Goldilocks calcium concentrations and the regulation of oxidative phosphorylation: Too much, too little, or just right.

Calcium (Ca) is a key regulator in diverse intracellular signaling pathways and has long been implicated in metabolic control and mitochondrial function. Mitochondria can actively take up large amounts of Ca, thereby acting as important intracellular Ca buffers and affecting cytosolic Ca transients. Excessive mitochondrial matrix Ca is known to be deleterious due to opening of the mitochondrial permeability transition pore (mPTP) and consequent membrane potential dissipation, leading to mitochondrial swelling, rupture, and cell death. Moderate Ca within the organelle, on the other hand, can directly or indirectly activate mitochondrial matrix enzymes, possibly impacting on ATP production.

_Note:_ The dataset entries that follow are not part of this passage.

(** ** is_more_restrictive

    [serde_json::from_value(..).unwrap_or_default()] of the two configs. *)
Definition kinds_config (p : Permission) : option (list Z) :=
  match de_AllowedKindsConfig (perm_config p) with Ok c => c | Err _ => None end.
Definition words_config (p : Permission) : option (list string) :=
  match de_ContentFilterConfig (perm_config p) with Ok c => c | Err _ => None end.

Definition subset_b {A} `{EqDecision A} (l k : list A) : bool :=
  forallb (fun x => existsb (fun y => bool_decide (x = y)) k) l.

Definition compare_words (a b : option (list string)) : bool :=
  match a, b with
  | Some a_words, Some b_words => subset_b b_words a_words
  | None, Some _ => false
  | Some _, None => true
  | None, None => true
  end.

(** The body of the inner loop: [false] is [return Ok(false)]. *)
Definition compare_permission (a_perm b_perm : Permission) : bool :=
  if bool_decide (perm_identifier a_perm = perm_identifier b_perm) then
    if bool_decide (perm_identifier a_perm = "allowed_kinds") then
      match kinds_config a_perm, kinds_config b_perm with
      | Some a_kinds, Some b_kinds => subset_b a_kinds b_kinds
      | Some _, None => true
      | None, Some _ => false
      | None, None => true
      end
    else if bool_decide (perm_identifier a_perm = "content_filter") then
      compare_words (words_config a_perm) (words_config b_perm)
    else true
  else true.

Definition is_more_restrictive_perms (a_perms b_perms : list Permission) : bool :=
  forallb (fun a_perm => forallb (compare_permission a_perm) b_perms) a_perms &&
  forallb (fun b_perm =>
    let has_matching :=
      existsb (fun a_perm => bool_decide (perm_identifier a_perm = perm_identifier b_perm)) a_perms in
    negb (negb has_matching && bool_decide (perm_identifier b_perm = "encrypt_to_self"))) b_perms.

Definition is_more_restrictive (d : Db) (a b : Policy) : result bool PolicyError :=
  let? a_perms := Policy_permissions d a in
  let? b_perms := Policy_permissions d b in
  Ok (is_more_restrictive_perms a_perms b_perms).

(** ** PolicyRepository *)
Definition policy_find (d : Db) (policy_id : Z) : result Policy RepositoryError :=
  ok_or (find_first (fun p => pol_id p =? policy_id) (rows (db_policies d)))
    (repository_error_from_sqlx RowNotFound).

Definition policy_find_by_slug (d : Db) (slug : string) : result Policy RepositoryError :=
  ok_or (find_first (fun p => bool_decide (pol_slug p = Some slug)) (rows (db_policies d)))
    (repository_error_from_sqlx RowNotFound).

Definition policy_find_id_by_slug (d : Db) (slug : string) : option Z :=
  pol_id <$> find_first (fun p => bool_decide (pol_slug p = Some slug)) (rows (db_policies d)).

(** ORDER BY name: an insertion sort stands for the database's. *)
Fixpoint insert_by_name (p : Policy) (l : list Policy) : list Policy :=
  match l with
  | [] => [p]
  | q :: l' => match String.compare (pol_name q) (pol_name p) with
               | Gt => p :: l
               | _ => q :: insert_by_name p l'
               end
  end.

Definition policy_list_public (d : Db) : list Policy :=
  foldl (fun acc p => insert_by_name p acc) []
    (List.filter (fun p => negb (is_null (pol_slug p)) && is_null (pol_team_id p))
       (rows (db_policies d))).

Definition policy_list_by_team (d : Db) (team_id : Z) : list Policy :=
  List.filter (fun p => bool_decide (pol_team_id p = Some team_id)) (rows (db_policies d)).

Definition policy_exists_for_team (d : Db) (team_id policy_id : Z) : bool :=
  existsb (fun p => bool_decide (pol_team_id p = Some team_id) && (pol_id p =? policy_id))
    (rows (db_policies d)).

Definition insert_policy (now : Z) (team_id : option Z) (name : string) (d : Db) : Db * Policy :=
  let '(t, p) := insert_row (fun i => {| pol_id := i; pol_name := name; pol_team_id := team_id;
      pol_created_at := now; pol_updated_at := now; pol_slug := None;
      pol_display_name := None; pol_description := None |}) (db_policies d) in
  (set_policies t d, p).

(** policies.team_id is a foreign key. *)
Definition team_exists (d : Db) (team_id : Z) : bool := existsb (fun t => tm_id t =? team_id) (rows (db_teams d)).
Definition no_team : RepositoryError := RE_Integrity "policies_team_id_fkey".

Definition policy_create (now : Z) (d : Db) (team_id : Z) (name : string) : Db * result Policy RepositoryError :=
  if negb (team_exists d team_id) then (d, Err no_team)
  else let '(d', p) := insert_policy now (Some team_id) name d in (d', Ok p).

Definition insert_permission (now : Z) (identifier : string) (config : json) (d : Db)
  : Db * permission_row :=
  let '(t, p) := insert_row (fun i => {| pr_id := i; pr_identifier := identifier;
      pr_config := json_to_string config; pr_created_at := now; pr_updated_at := now |})
      (db_permissions d) in
  (set_permissions t d, p).

(** PolicyRepository::create_permission: RETURNING decodes the stored row. *)
Definition create_permission (now : Z) (d : Db) (identifier : string) (config : json)
  : Db * result Permission RepositoryError :=
  let '(d', p) := insert_permission now identifier config d in
  (d', map_err repository_error_from_sqlx (permission_from_row p)).

(** PolicyRepository::link_permission: both ids are foreign keys and the pair is
    unique. *)
Definition link_permission (d : Db) (policy_id permission_id : Z) : Db * result unit RepositoryError :=
  if negb (existsb (fun p => pol_id p =? policy_id) (rows (db_policies d))) then
    (d, Err (RE_Integrity "policy_permissions_policy_id_fkey"))
  else if negb (existsb (fun p => pr_id p =? permission_id) (rows (db_permissions d))) then
    (d, Err (RE_Integrity "policy_permissions_permission_id_fkey"))
  else if existsb (fun pp => (pp_policy_id pp =? policy_id) && (pp_permission_id pp =? permission_id))
       (rows (db_policy_permissions d))
  then (d, Err RE_Duplicate)
  else
    let '(t, _) := insert_row (fun i => {| pp_id := i; pp_policy_id := policy_id;
        pp_permission_id := permission_id |}) (db_policy_permissions d) in
    (set_policy_permissions t d, Ok tt).

(** PolicyRepository::delete, one transaction: the foreign key of
    [authorizations] refuses a policy still in use. *)
Definition policy_delete (d : Db) (policy_id : Z) : Db * result unit RepositoryError :=
  if existsb (fun a => au_policy_id a =? policy_id) (rows (db_authorizations d)) then
    (d, Err (RE_Integrity "authorizations_policy_id_fkey"))
  else
    let d1 := set_policy_permissions
      (with_rows (delete_where (fun pp => pp_policy_id pp =? policy_id)) (db_policy_permissions d)) d in
    (set_policies (with_rows (delete_where (fun p => pol_id p =? policy_id)) (db_policies d1)) d1, Ok tt).

Definition get_allowed_kinds_config (d : Db) (policy_id : Z) : option string :=
  pr_config <$> find_first (fun p => bool_decide (pr_identifier p = "allowed_kinds"))
    (permission_rows_of d policy_id).

Definition commerce_policy_name (merchant : string) : string := "commerce_envelope:" +:+ merchant.
Definition commerce_config (merchant : string) : json :=
  JObject [("merchant_pubkey", JString merchant)].

(** ORDER BY id LIMIT 1: the smallest id among the matches. *)
Definition min_policy_id (l : list Policy) : option Z :=
  foldr (fun p acc => Some (match acc with None => pol_id p | Some i => Z.min (pol_id p) i end))
    None l.

(** PolicyRepository::find_or_create_commerce_envelope *)
Definition find_or_create_commerce_envelope (now : Z) (d : Db) (merchant : string)
  : Db * result Z RepositoryError :=
  let name := commerce_policy_name merchant in
  let existing := min_policy_id
    (List.filter (fun p => bool_decide (pol_name p = name) && is_null (pol_team_id p))
       (rows (db_policies d))) in
  match existing with
  | Some policy_id => (d, Ok policy_id)
  | None =>
      let '(d1, pol) := insert_policy now None name d in
      let '(d2, perm) := insert_permission now "commerce_envelope" (commerce_config merchant) d1 in
      match link_permission d2 (pol_id pol) (pr_id perm) with
      | (d3, Ok _) => (d3, Ok (pol_id pol))
      | (_, Err e) => (d, Err e)
      end
  end.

Here, we aimed to determine in a quantitative manner if extra- or intramitochondrial Ca modulates oxidative phosphorylation in mouse liver mitochondria and intact hepatocyte cell lines. To do so, we monitored the effects of more modest versus supraphysiological increases in cytosolic and mitochondrial Ca on oxygen consumption rates. Isolated mitochondria present increased respiratory control ratios (a measure of oxidative phosphorylation efficiency) when incubated with low (2.4 ± 0.6 μM) and medium (22.0 ± 2.4 μM) Ca concentrations in the presence of complex I-linked substrates pyruvate plus malate and α-ketoglutarate, respectively, but not complex II-linked succinate. In intact cells, both low and high cytosolic Ca led to decreased respiratory rates, while ideal rates were present under physiological conditions. High Ca decreased mitochondrial respiration in a substrate-dependent manner, mediated by mPTP. Overall, our results uncover a Goldilocks effect of Ca on liver mitochondria, with specific "just right" concentrations that activate oxidative phosphorylation.